まだ幼い長子の場合には、哺乳びんを欲しがったら与え、おもらしをしても叱ったりせずに、不安になっている気持ちを十分に受け入れましょう。赤ちゃん時代のように、抱っこしたり、話しかけたり、長子と二人きりで遊んだりすることが有効です。少し年長の長子では、“大切な子よ”“大好きよ”などと繰り返し、しっかり言葉で子どもに伝えることです。子どもの眼を見て話をよく聞くことも大切です。質問者のように、子どもが好む遊びを一緒にするのもよいでしょう。その際に親を困らせるようなことをするのは、子どもが親の愛情を確かめているのですから、受け止めてください。言語発達がよい子どもでは、子どもが一人で読むのは難しい厚い本を選んで、毎日1ページずつでも読み聞かせるのはどうでしょう。子どもは親の特別の愛情だと受けとるのではないでしょうか。それぞれのお子さんの好みを通して、愛情をもらっていることが伝わるように工夫してみましょう。そして時には、膝に乗せたり、抱きしめたりするスキンシップも重要です。

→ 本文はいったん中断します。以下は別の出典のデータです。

(* ===== verification/Related.v ===== *)
(** Related resources: [internal/sync/syncer_related.go], with the
    [ResourceSyncer] of [internal/sync/syncer.go].

    A related resource belongs to a primary object and is synchronised in
    the direction its origin gives.  The functions below resolve which
    objects on the origin side belong to it, synchronise each of them, note
    them on the primary, and prune the copies that lost their original.

    Label selectors are templated in place: the source writes the rendered
    labels back into the PublishedResource, which all reconciliations share.
    They are therefore read from and written to shared memory. *)

From S2P Require Import Prelude Effects Kube Crypto ApiTypes Meta Metadata StateStore ObjectSyncer.
From S2P Require Import Projection Templating.

(** ** Libraries *)

(** The packages gjson and regexp, and the conversion of label selectors. *)
Class TextLib {J : JsonLib} : Type := {
  (* [None] when the path does not exist; an array as its elements *)
  gjson_Get : bytes -> string -> option (list string + string);
  (* a compiled pattern as its [ReplaceAllString] *)
  regexp_Compile : string -> outcome (string -> string -> string);
  LabelSelectorAsSelector : LabelSelector -> outcome Selector
}.

(** The order in which a Go [range] visits a map is unspecified. *)
Class MapRange : Type := map_range : gmap string string -> list (string * string).
Class MapRangeLaws (R : MapRange) : Prop := map_range_perm m : map_range m ≡ₚ map_to_list m.

(** ** [ResourceSyncer] *)

Record ResourceSyncer {J : JsonLib} : Type := MkResourceSyncer {
  rs_localClient : client;
  rs_remoteClient : client;
  rs_pubRes : PublishedResource;
  rs_localCRD : CustomResourceDefinition;
  rs_subresources : list string;
  (* whether the uncached readers are configured *)
  rs_localAPIReader : bool;
  rs_remoteAPIReader : bool;
  (* the kind of the objects on the service cluster *)
  rs_destDummy : GroupVersionKind;
  rs_primaryMutator : option Mutator;
  rs_relatedMutators : gmap string (option Mutator);
  rs_agentName : string;
  rs_useServerSideApply : bool;
  rs_newObjectStateStore : syncSide -> syncSide -> M kube ObjectStateStore
}.

Arguments MkResourceSyncer {J}.

Record resolvedObject : Type := Resolved { ro_original : Unstructured; ro_destination : NamespacedName }.

Definition relatedCopyKey (namespace name : string) : string := namespace +:+ "/" +:+ name.

Definition gvkAPIVersion (g : GroupVersionKind) : string := groupVersionString (gvk_group g) (gvk_version g).

Section Related.
Context {J : JsonLib} {T : TemplateEngine} {X : TextLib} {R : MapRange}.

Definition derefO (o : option Unstructured) : outcome Unstructured :=
  match o with
  | Some o => Ok o
  | None => Panic "invalid memory address or nil pointer dereference"
  end.

(** ** Sides *)

Definition remapSyncSides (relatedOrigin relatedDest : syncSide) (origin : RelatedResourceOrigin)
  : syncSide * syncSide :=
  if decide (origin = RelatedResourceOriginKcp) then (relatedDest, relatedOrigin)
  else (relatedOrigin, relatedDest).

Definition oppositeSide (origin : RelatedResourceOrigin) : RelatedResourceOrigin :=
  if decide (origin = RelatedResourceOriginKcp) then RelatedResourceOriginService
  else RelatedResourceOriginKcp.

(** ** Templates, references and rewrites *)

Definition renderIfTemplate (msg s : string) (data : templateData) : outcome string :=
  if Contains s "{{" then wrapErr msg (Render s data) else Ok s.

(** The body of the loop over the labels. *)
Definition renderLabel (data : templateData) (labels : gmap string string) (kv : string * string)
  : outcome (gmap string string) :=
  let! key := renderIfTemplate "failed to evaluate key as template" kv.1 data in
  let! value := renderIfTemplate "failed to evaluate value as template" kv.2 data in
  Ok (if decide (key <> "") then <[key := value]> labels else labels).

Definition templateLabelSelector (relatedOrigin relatedDest : syncSide) (origin : RelatedResourceOrigin)
    (selector : selectorLoc) : M kube LabelSelector :=
  let '(localSide, remoteSide) := remapSyncSides relatedOrigin relatedDest origin in
  let* localObj := deref (sd_object localSide) in
  let* remoteObj := deref (sd_object remoteSide) in
  let data := LabelData (NewRelatedObjectLabelContext localObj remoteObj
                           (sd_clusterName remoteSide) (sd_workspacePath remoteSide)) in
  let* sel := readSelector selector in
  let* newMatchLabels := liftO (ofoldM (renderLabel data) ∅ (map_range (MatchLabels sel))) in
  let* _ := writeSelector selector newMatchLabels in
  retM (LSel newMatchLabels (MatchExpressions sel)).

Definition applyTemplateBothSides (relatedOrigin relatedDest : syncSide) (origin : RelatedResourceOrigin)
    (tpl : TemplateExpression) : outcome (string * string) :=
  let '(_, remoteSide) := remapSyncSides relatedOrigin relatedDest origin in
  let! originObj := derefO (sd_object relatedOrigin) in
  let! originValue := wrapErr "failed to evaluate template on origin side"
    (Render (te_Template tpl) (RelatedData (NewRelatedObjectContext originObj origin
       (sd_clusterName remoteSide) (sd_workspacePath remoteSide)))) in
  let! destObj := derefO (sd_object relatedDest) in
  let! destValue := wrapErr "failed to evaluate template on destination side"
    (Render (te_Template tpl) (RelatedData (NewRelatedObjectContext destObj (oppositeSide origin)
       (sd_clusterName remoteSide) (sd_workspacePath remoteSide)))) in
  Ok (originValue, destValue).

Definition applyTemplate (relatedOrigin relatedDest : syncSide) (origin : RelatedResourceOrigin)
    (tpl : TemplateExpression) (value : string) (originRelatedObject : option Unstructured) : outcome string :=
  let '(localSide, remoteSide) := remapSyncSides relatedOrigin relatedDest origin in
  let! localObj := derefO (sd_object localSide) in
  let! remoteObj := derefO (sd_object remoteSide) in
  Render (te_Template tpl) (RewriteData (NewRelatedObjectLabelRewriteContext value localObj remoteObj
    originRelatedObject (sd_clusterName remoteSide) (sd_workspacePath remoteSide))).

Definition applyRegularExpression (value : string) (re : RegularExpression) : outcome string :=
  if decide (re_Pattern re = "") then Ok (re_Replacement re)
  else
    let! expr := wrapErr ("invalid pattern " +:+ re_Pattern re) (regexp_Compile (re_Pattern re)) in
    Ok (expr value (re_Replacement re)).

Definition applySelectorRewrites (relatedOrigin relatedDest : syncSide) (origin : RelatedResourceOrigin)
    (value : string) (originRelatedObject : option Unstructured) (rewrite : RelatedResourceSelectorRewrite)
  : outcome string :=
  match rw_Regex rewrite, rw_Template rewrite with
  | Some re, _ => applyRegularExpression value re
  | None, Some tpl => applyTemplate relatedOrigin relatedDest origin tpl value originRelatedObject
  | None, None => Err (ErrorString "invalid rewrite: no mechanism configured")
  end.

Definition resolveReference (jsonData : bytes) (ref : RelatedResourceObjectReference) : outcome (list string) :=
  match gjson_Get jsonData (ref_Path ref) with
  | None => Ok []
  | Some result =>
      let values := match result with
                    | inl elems => TrimSpace <$> elems
                    | inr s => [TrimSpace s]
                    end in
      match ref_Regex ref with
      | None => Ok values
      | Some re => omapM (fun value => applyRegularExpression value re) values
      end
  end.

Definition resolveObjectReference (object : option Unstructured) (ref : RelatedResourceObjectReference)
  : outcome (list string) :=
  let! o := derefO object in
  let! data := MarshalJSON o in
  resolveReference data ref.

赤ちゃんの世話が忙しくて、そんなことはできないと言われるかもしれません。しかし、長子にとっては切実な願いです。長い時間は必要ではありません。長子だけのための短くても濃密な時間を作りましょう。赤ちゃんがおとなしいとき、眠っているときなどを上手に使いましょう。そして父親の協力も必要です。時には赤ちゃんのケアを父親がして、母親と長子だけの時間を作ってはいかがでしょう。二人で散歩をしたり、図書館に行ったりするのもよいでしょう。
こうして愛情が満たされていくと、長子は落ち着いていきます。だんだん次子のケアなどのお手伝いなどを頼むとよいでしょう。「ねんねしているか、ちょっと見てきて」「泣いたら教えてね」「新しいおむつを持ってきて」などと頼み、できたら「ありがとう」と伝えます。こうして長子は安心し、自信を取り戻していくことでしょう。